Red Meat Intake in Early Adulthood Allegedly Linked to Breast Cancer Risk
A recent study has allegedly linked higher red meat intake in early adulthood to an increased breast cancer risk, raising questions about how dietary habits adopted before midlife can affect health outcomes. Maryam Farvid, et al., “Dietary protein sources in early adulthood and breast cancer incidence: prospective cohort study,” BMJ, June 2014. In addition to analyzing food questionnaire data from 88,803 premenopausal women ages 26-25 who were enrolled in the Nurses’ Health Study II, researchers with the Harvard School of Public Health documented 2,830 cases of breast cancer during 20 years of follow-up. Based on this data, they concluded that not only were higher intakes of total red meat associated with an increased risk of breast cancer overall, but that “higher intakes of poultry, fish, eggs, legumes, and nuts were not related to breast cancer overall.“
“So far, studies have suggested no significant association between red meat intake and breast cancer,” explains a concurrent BMJ press release. “However, most have been based on diet during midlife and later, and many lines of evidence suggest that some exposures, potentially including dietary factors, may have greater effects on the development of breast cancer during early adulthood.”

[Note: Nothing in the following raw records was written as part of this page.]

Lemma fallbackHostname_label r :
  request_wf r -> clientIdentifier r <> [] -> validLabel (fallbackHostname (clientIdentifier r)) = true.
Proof.
  intros Hr Hne. assert (Hid := Hr). destruct Hid as (Hw & Hm & Ho).
  unfold fallbackHostname. rewrite (proj2 (beq_false _ _) Hne).
  destruct (Z.leb_spec (len (str "host-" ++ ReplaceByte (clientIdentifier r) 58 HYPHEN)) 63) as [Hl|_].
  2:{ eval_str. apply (hex_label 104); [done|lia|by repeat constructor| | |].
      - apply Forall_take, Sum256_wf.
      - intros E%(f_equal length). rewrite length_take, length_Sum256 in E. done.
      - unfold len. rewrite length_cons, !length_app, length_HexEncode, length_take, length_Sum256. simpl. lia. }
  revert Hl Hne. unfold clientIdentifier. specialize (Ho OptionClientIdentifier).
  destruct (Get r OptionClientIdentifier) as [id|]; eval_str.
  - destruct ((len id <? 2) || _) eqn:Eg; [done|]. intros Hl _. bool_hyps. specialize (Ho _ eq_refl).
    unfold ReplaceByte in *. rewrite map_app in *. fold (ReplaceByte (HexEncode id) 58 HYPHEN) in *.
    rewrite ReplaceByte_none in * by by apply HexEncode_no_colon.
    cbn [map app Z.eqb Pos.eqb] in Hl |- *. apply (hex_label 104 [111; 115; 116; 45; 105; 100; HYPHEN]);
      [done|lia|by repeat constructor|done| |done].
    intros ->. unfold len in *. simpl in *. lia.
  - destruct ((len (ClientHWAddr r) =? 0) || _) eqn:Eg; [done|]. intros Hl _. bool_hyps.
    unfold ReplaceByte in *. rewrite !map_app in *. fold (ReplaceByte (HexEncode (ClientHWAddr r)) 58 HYPHEN) in *.
    fold (ReplaceByte (FormatUint (HWType r)) 58 HYPHEN) in *.
    rewrite !ReplaceByte_none in * by (by apply HexEncode_no_colon || (apply FormatUint_no_colon; lia)).
    cbn [map app Z.eqb Pos.eqb] in Hl |- *.
    assert (E : forall h, [111; 115; 116; 45; 104; 119; HYPHEN] ++ FormatUint (HWType r) ++ HYPHEN :: h
      = ([111; 115; 116; 45; 104; 119; HYPHEN] ++ FormatUint (HWType r) ++ [HYPHEN]) ++ h)
      by (intros h; by rewrite <- !app_assoc).
    cbn [app] in E. rewrite E in Hl |- *.
    apply (hex_label 104 ([111; 115; 116; 45; 104; 119; HYPHEN] ++ FormatUint (HWType r) ++ [HYPHEN]));
      [done|lia| |done| |done].
    + repeat (constructor; [done|]). apply Forall_app. split; [|by repeat constructor].
      eapply Forall_impl; [apply FormatUint_digits; lia|]. simpl. intros b Hb. apply label_rune_spec. lia.
    + intros En. rewrite En in *. unfold len in *. simpl in *. lia.
Qed.

(** ** Helper lemmas: the FQDN option *)

Lemma wireName_labels labels tail acc fuel :
  Forall (fun l => 0 < len l <= 63) labels -> tail = [0] \/ (tail = [] /\ labels <> []) ->
  (length (wireForm labels ++ tail) <= fuel)%nat ->
  wireName fuel (wireForm labels ++ tail) acc = Join (acc ++ labels) [DOT].
Proof.
  revert acc fuel. induction labels as [|l ls IH]; intros acc fuel Hl Ht Hf.
  { destruct Ht as [->|[_ ?]]; [|done]. destruct fuel; [simpl in Hf; lia|]. simpl. by rewrite app_nil_r. }
  apply Forall_cons in Hl as [Hl Hls]. change (wireForm (l :: ls)) with (len l :: l ++ wireForm ls) in *.
  destruct fuel as [|k]; [simpl in Hf; lia|]. cbn [app wireName].
  rewrite (proj2 (Z.eqb_neq (len l) 0)) by lia. rewrite <- app_assoc.
  rewrite (proj2 (Z.ltb_ge 63 (len l))) by lia.
  rewrite (proj2 (Z.ltb_ge (len (l ++ wireForm ls ++ tail)) (len l)))
    by (rewrite (len_app l); pose proof (len_nonneg (wireForm ls ++ tail)); lia).
  assert (Hn : Z.to_nat (len l) = length l) by (unfold len; lia).
  rewrite Hn, take_app_length, drop_app_length. cbn [orb].
  destruct (len (wireForm ls ++ tail) =? 0) eqn:Ez.
  - apply Z.eqb_eq, len_zero_nil, app_eq_nil in Ez as [E ->]. destruct ls as [|l' ls]; [done|].
    exfalso. discriminate E.
  - replace (acc ++ l :: ls) with ((acc ++ [l]) ++ ls) by by rewrite <- app_assoc. apply IH; [done| |].
    + destruct Ht as [->|[-> _]]; [by left|right]. split; [done|]. intros ->. done.
    + cbn [app length] in Hf. rewrite !length_app in *. lia.
Qed.

(** All the flag bytes at once. *)
Definition flags_ok (named : bool) (first flags : Z) : bool :=
  (Z.land flags 240 =? 0) && (Z.land flags 4 =? Z.land first 4)
  && (Z.land flags 8 =? if named then 0 else 8) && (Z.land flags 1 =? if named then 1 else 0)
  && (Z.land flags 2 =? if Z.land flags 1 =? Z.land first 1 then 0 else 2)
  && (0 <=? flags) && (flags <? 256).

Lemma fqdnFlags_ok first hostname :
  0 <= first < 256 -> flags_ok (negb (beq hostname [])) first (fqdnFlags first hostname) = true.
Proof.
  intros Hf. unfold fqdnFlags. destruct (beq hostname []); cbn [negb].
  - assert (H : forallb (fun f => flags_ok false f
      (let flags := Z.lor (Z.land f 4) 8 in if negb (Z.land flags 1 =? Z.land f 1) then Z.lor flags 2 else flags))
      (seqZ 0 256) = true) by (vm_compute; reflexivity).
    rewrite forallb_forall in H. apply H, list_elem_of_In, elem_of_seqZ. lia.
  - assert (H : forallb (fun f => flags_ok true f
      (let flags := Z.lor (Z.land f 4) 1 in if negb (Z.land flags 1 =? Z.land f 1) then Z.lor flags 2 else flags))
      (seqZ 0 256) = true) by (vm_compute; reflexivity).
    rewrite forallb_forall in H. apply H, list_elem_of_In, elem_of_seqZ. lia.
Qed.

Lemma validLabels_split name : validLabels name = true -> Forall (fun l => 0 < len l <= 63) (Split name DOT).
Proof.
  unfold validLabels. intros H. apply Forall_forall. intros l Hl.
  rewrite forallb_forall in H. apply list_elem_of_In, H in Hl. unfold validLabel in Hl. bool_hyps.
  pose proof (len_nonneg l). lia.
Qed.

Lemma wireLabels_form hostname :
  Forall (fun l => 0 < len l <= 63) (Split (TrimSuffix hostname [DOT]) DOT) ->
  wireLabels hostname = wireForm (Split (TrimSuffix hostname [DOT]) DOT).
Proof.
  unfold wireLabels, wireForm. induction 1 as [|l ls Hl Hls IH]; [done|]. simpl. rewrite IH. f_equal.
  unfold u8. apply Z.mod_small. lia.
Qed.

(** ** Properties *)

(** C13: Whatever the packet, the handler either leaves the lease system alone or
    performs exactly one manager operation, on behalf of the client the packet
    identifies; so everything proved of reachable lease systems holds under any
    DHCP traffic. *)
Theorem Handle_is_a_lease_step `{Dhcpv4} c lc t m d now io r :
  reach lc (t, mkSys m d) -> t <= now ->
  let '(_, m', d') := Handle c m now io d r in
  (exists t', t <= t' <= now /\ reach lc (t', mkSys m' d')) /\
  ((m' = m /\ d' = d) \/
   exists q o, r = Some q /\ op_client o = Some (clientIdentifier q) /\
     mkSys m' d' = run_op now io o (mkSys m d)).
Proof.
  intros (i & Hi & Hs) Ht. destruct r as [q|].
  2:{ simpl. split; [|by left]. exists t. split; [lia|]. by exists i. }
  pose proof (Handle_one_step c m now io d q) as Hq.
  destruct (Handle c m now io d (Some q)) as [[x m'] d']. cbn [fst snd] in Hq. destruct Hq as [E|(o & Ho & E)].
  - simplify_eq. split; [|by left]. exists t. split; [lia|]. by exists i.
  - split; [|right; eauto]. exists now. split; [lia|]. exists i. split; [done|].
    eapply rtc_r; [exact Hs|]. rewrite E. by apply step_op.
Qed.

Lemma Handle_is_a_lease_step_witness :
  exists m' d', (Handle dhcp_demo mgr_demo 7 None FileAbsent (Some request_demo)) .1.2 = m' /\
    exists t', reach lease_demo (t', mkSys m' d').
Proof.
  assert (Hr : reach lease_demo (0, mkSys mgr_demo FileAbsent)).
  { exists (0, mkSys mgr_demo FileAbsent). split; [|apply rtc_refl]. apply init_new; [done|].
    vm_compute. reflexivity. }
  pose proof (Handle_is_a_lease_step dhcp_demo lease_demo 0 mgr_demo FileAbsent 7 None (Some request_demo)
    Hr ltac:(lia)) as Hs.
  destruct (Handle dhcp_demo mgr_demo 7 None FileAbsent (Some request_demo)) as [[x m'] d'].
  exists m', d'. split; [reflexivity|]. destruct Hs as [(t' & _ & Ht) _]. exists t'. exact Ht.
Defined.

(** A reply to a DHCPREQUEST is either an acknowledgement of a lease that is
    recorded, in memory and on disk when there is a lease file, with the full
    lease duration from now; or a refusal that changed nothing.  A storage
    failure is never acknowledged. *)
Theorem ack_is_recorded `{Dhcpv4} c m now io d r rep m' d' :
  MessageType r = MessageTypeRequest ->
  Handle c m now io d (Some r) = (Ok (Some rep), m', d') ->
  (exists l, NewReplyFromRequest r (replyModifiers c r MessageTypeAck (Some l)) = Some rep /\
     leases (mstate m') !! clientIdentifier r = Some l /\ ExpiresAt l = now + LeaseDuration (cfg m) /\
     (File (cfg m) <> [] -> io = None /\ d' = FileSaved (snapshot (mstate m')))) \/
  (NewReplyFromRequest r (replyModifiers c r MessageTypeNak None) = Some rep /\
     m' = set_state m (expire now (mstate m)) /\ d' = d).
Proof.
  intros Hk. unfold Handle. cbv zeta. rewrite Hk.
  change (MessageTypeRequest =? MessageTypeDiscover) with false.
  change (MessageTypeRequest =? MessageTypeRequest) with true. cbv iota.
  split_handler; try done; apply request_outcome.
Qed.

To this end, the study’s authors reported that the “each serving per day increase in red meat was associated with a 13% increase in risk of breast cancer,” noting that although “this is relatively small risk” when applied to breast cancer, “the absolute number of excess cases attributable to red meat intake would be substantial, and thus a public health concern.” As a result, the authors suggested that replacing red meat with legumes and poultry during early adulthood per American Cancer Society dietary guidelines could reduce breast cancer risk later in life.